Circling back to underdogs, no one else won me over as fast as the white-clad contingent of the Refugee Olympic Team proudly riding the bateau mouche down the Seine during the opening ceremony. The contingent “represents more than 100 million forcibly displaced people worldwide.” I absolutely want them to win too. And If I expand the notion of Blackness to represent underdogs (similar to how queerness is the antithesis of heteronormativity), I’m rooting for all people everywhere who push back against oppression, be they Palestinians, Indian workers, or working-class Latin Americans, among others.

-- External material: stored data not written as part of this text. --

(* ===== verification/Net.v ===== *)
(** * Sockets

    The byte-moving part of [src/service/net.cpp]: the loop that sends a whole buffer and the
    receive of at most a buffer. The operating system is the interface [SocketApi]: [send]
    and [recv] on a socket state, and the text of the last error; [SocketLaws] is what their
    documentation promises. *)
From Stdlib Require Import Strings.String.
From S2P Require Import Prelude Core Checked Codec.
Local Open Scope string_scope.
Local Open Scope list_scope.
Local Open Scope Z_scope.

(** [os_send bytes p]: how many bytes [send] took, or a number not above zero;
    [os_recv n p]: what [recv] put into a buffer of [n] bytes, or [None] for a negative
    result. Both block: a result of [None] means that the call made in this state does not
    return. *)
Class SocketApi (P : Type) := {
  os_send : list byte -> P -> option (Z * P);
  os_recv : Z -> P -> option (option (list byte) * P);
  os_error : P -> list byte;
}.

(** [accepted p] is what the socket has taken to send so far: a [send] that returns takes a
    prefix of its buffer; a [recv] that returns fills at most its buffer and takes nothing. *)
Class SocketLaws (P : Type) `{SocketApi P} (accepted : P -> list byte) := {
  os_send_prefix : forall bytes p n p', os_send bytes p = Some (n, p') ->
    n <= zlen bytes /\ accepted p' = accepted p ++ take (Z.to_nat n) bytes;
  os_recv_bound : forall n p bytes p', 0 <= n -> os_recv n p = Some (Some bytes, p') -> zlen bytes <= n;
  os_recv_accepted : forall n p r p', os_recv n p = Some (r, p') -> accepted p' = accepted p;
}.

(** The largest piece given to one call. src/service/net.cpp:145 net_send_all (chunk) *)
Definition kIoChunk : Z := 2 ^ 20.

Section Net.
Context {P : Type} `{SocketApi P}.

(** One pass of the loop: what is left to send, or a failure.
    src/service/net.cpp:144-155 net_send_all (pass) *)
Definition send_some (data : list byte) (p : P) : option (option (list byte) * P) :=
  let chunk := if kIoChunk <? zlen data then kIoChunk else zlen data in
  match os_send (take (Z.to_nat chunk) data) p with
  | None => None
  | Some (n, p) => Some (if n <=? 0 then None else Some (drop (Z.to_nat n) data), p)
  end.

(** src/service/net.cpp:142-156 net_send_all (loop) *)
Fixpoint send_loop (fuel : nat) (data : list byte) (p : P) : option (Outcome * list byte * P) :=
  match fuel with
  | O => Some (Ok, [], p)
  | S fuel =>
      if zlen data =? 0 then Some (Ok, [], p)
      else
        match send_some data p with
        | None => None
        | Some (None, p) => Some (Rejected, list_byte_of_string "send failed: " ++ os_error p, p)
        | Some (Some rest, p) => send_loop fuel rest p
        end
  end.

(** The outcome, the detail and the socket, if every call returns. Every pass sends at least a
    byte, so as many passes as bytes are enough. src/service/net.cpp:141-158 net_send_all *)
Definition net_send_all (data : list byte) (p : P) : option (Outcome * list byte * P) := send_loop (length data) data p.

(** The outcome, the bytes, the detail and the socket, if the call returns.
    src/service/net.cpp:160-179 net_recv_some *)
Definition net_recv_some (size : Z) (p : P) : option (Outcome * list byte * list byte * P) :=
  if size =? 0 then Some (Invalid, [], list_byte_of_string "empty receive buffer", p)
  else
    let chunk := if kIoChunk <? size then kIoChunk else size in
    match os_recv chunk p with
    | None => None
    | Some (None, p) => Some (Rejected, [], list_byte_of_string "recv failed: " ++ os_error p, p)
    | Some (Some bytes, p) => Some (Ok, bytes, [], p)
    end.

(** ** What is sent *)

Lemma send_some_shorter data p rest p' :
  send_some data p = Some (Some rest, p') -> 0 < zlen data -> zlen rest < zlen data.
Proof.
  unfold send_some. destruct (os_send _ p) as [[n p1] |]; [| done]. destruct (Z.leb_spec n 0); [done |].
  intros [= <- _] Hd. unfold zlen in *. rewrite length_drop. lia.
Qed.

Lemma send_some_drop data p rest p' : send_some data p = Some (Some rest, p') -> exists n, rest = drop n data.
Proof.
  unfold send_some. destruct (os_send _ p) as [[n p1] |]; [| done]. destruct (n <=? 0); [done |]. intros [= <- _]. by eexists.
Qed.

Section Laws.
Context (accepted : P -> list byte) `{!SocketLaws P accepted}.

Lemma send_some_spec data p r p' :
  send_some data p = Some (r, p') ->
  match r with
  | Some rest => exists k, rest = drop k data /\ accepted p' = accepted p ++ take k data /\ (k <= length data)%nat
  | None => accepted p' = accepted p
  end.
Proof.
  unfold send_some. set (chunk := if kIoChunk <? zlen data then kIoChunk else zlen data).
  assert (0 <= chunk <= zlen data) as Hc.
  { pose proof (zlen_nonneg data). unfold chunk. destruct (Z.ltb_spec kIoChunk (zlen data)); unfold kIoChunk in *; lia. }
  pose proof (os_send_prefix (take (Z.to_nat chunk) data) p) as Hs.
  destruct (os_send _ p) as [[n p1] |]; [| done]. destruct (Hs n p1 eq_refl) as [Hn Ha].
  assert (zlen (take (Z.to_nat chunk) data) = chunk) as Ht by (unfold zlen in *; rewrite length_take; lia).
  rewrite Ht in Hn. rewrite take_take in Ha. destruct (Z.leb_spec n 0) as [Hz | Hz]; intros [= <- <-].
  - replace (Z.to_nat n) with 0%nat in Ha by lia. cbn in Ha. by rewrite app_nil_r in Ha.
  - exists (Z.to_nat n). replace (Z.to_nat n `min` Z.to_nat chunk)%nat with (Z.to_nat n) in Ha by lia.
    split_and!; [done | done | unfold zlen in *; lia].
Qed.

Lemma send_loop_spec fuel : forall data p, (length data <= fuel)%nat ->
  match send_loop fuel data p with
  | Some (Ok, _, p') => accepted p' = accepted p ++ data
  | Some (o, _, p') => o = Rejected /\ exists k, accepted p' = accepted p ++ take k data /\ (k < length data)%nat
  | None => exists k p', accepted p' = accepted p ++ take k data /\ (k < length data)%nat /\ send_some (drop k data) p' = None
  end.
Proof.
  induction fuel as [| fuel IH]; intros data p Hf; cbn [send_loop].
  { destruct data; [| cbn in Hf; lia]. by rewrite app_nil_r. }
  destruct (Z.eqb_spec (zlen data) 0) as [E | E].
  { assert (data = []) as -> by (destruct data; [done | by rewrite zlen_cons in E; pose proof (zlen_nonneg data); lia]).
    by rewrite app_nil_r. }
  assert (0 < length data)%nat as Hd by (unfold zlen in E; lia).
  destruct (send_some data p) as [[[rest |] p1] |] eqn:Es.
  - pose proof (send_some_shorter _ _ _ _ Es ltac:(unfold zlen; lia)) as Hl.
    destruct (send_some_spec _ _ _ _ Es) as (k & -> & Ha & Hk).
    specialize (IH (drop k data) p1 ltac:(unfold zlen in Hl; lia)). rewrite length_drop in IH.
    destruct (send_loop fuel _ p1) as [[[o det] p2] |].
    + destruct o; try (destruct IH as (? & j & Hj & Hlt); split; [done |]; exists (k + j)%nat;
        rewrite Hj, Ha, <- app_assoc; split; [f_equal; apply take_take_drop | lia]).
      by rewrite IH, Ha, <- app_assoc, take_drop.
    + destruct IH as (j & p' & Hj & Hlt & Hw). exists (k + j)%nat, p'. rewrite Hj, Ha, <- app_assoc.
      split; [f_equal; apply take_take_drop |]. split; [lia |]. by rewrite <- drop_drop.
  - pose proof (send_some_spec _ _ _ _ Es) as Ha. cbn in Ha. split; [done |]. exists 0%nat. by rewrite Ha, app_nil_r.
  - exists 0%nat, p. by rewrite app_nil_r.
Qed.
End Laws.
End Net.

(** [net_send_all] answers [Ok] exactly when the socket has taken the whole buffer, in order;
    otherwise it has taken a proper prefix of it, and it does not return only if the call for
    the rest does not. *)
Lemma net_send_all_spec {P} `{SocketApi P} (accepted : P -> list byte) `{!SocketLaws P accepted} data p :
  match net_send_all data p with
  | Some (Ok, _, p') => accepted p' = accepted p ++ data
  | Some (o, _, p') => o = Rejected /\ exists k, accepted p' = accepted p ++ take k data /\ (k < length data)%nat
  | None => exists k p', accepted p' = accepted p ++ take k data /\ (k < length data)%nat /\ send_some (drop k data) p' = None
  end.
Proof. by apply (send_loop_spec accepted). Qed.

Lemma net_recv_some_bound {P} `{SocketApi P} (accepted : P -> list byte) `{!SocketLaws P accepted} size p o bytes detail p' :
  0 < size -> net_recv_some size p = Some (o, bytes, detail, p') -> zlen bytes <= size.
Proof.
  intros Hs. unfold net_recv_some. destruct (Z.eqb_spec size 0); [lia |].
  pose proof (os_recv_bound (if kIoChunk <? size then kIoChunk else size) p) as Hb.
  destruct (os_recv _ p) as [[[bs |] p1] |]; [| intros [= _ <- _ _]; rewrite zlen_nil; lia | done].
  intros [= _ <- _ _]. destruct (Z.ltb_spec kIoChunk size); specialize (Hb bs p1 ltac:(unfold kIoChunk in *; lia) eq_refl); lia.
Qed.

I’m rooting for the many Olympians who are not household names or participating in headline sports, whose dedication, hard work, and personal triumphs may go unseen by the viewing public. I’m rooting for the ways the Black and Afrodescendant people show up for their nations, whether on the continent or steps removed in the diaspora. My hope is that there is a larger camaraderie between the athletes and even competitors, especially as we continue to face down anti-Black and anti-African attitudes globally (consider the recent controversy from the Argentinian football team). So I don’t really care what the nation-by-nation medal count is at the end of the day; I want Black folks everywhere to win.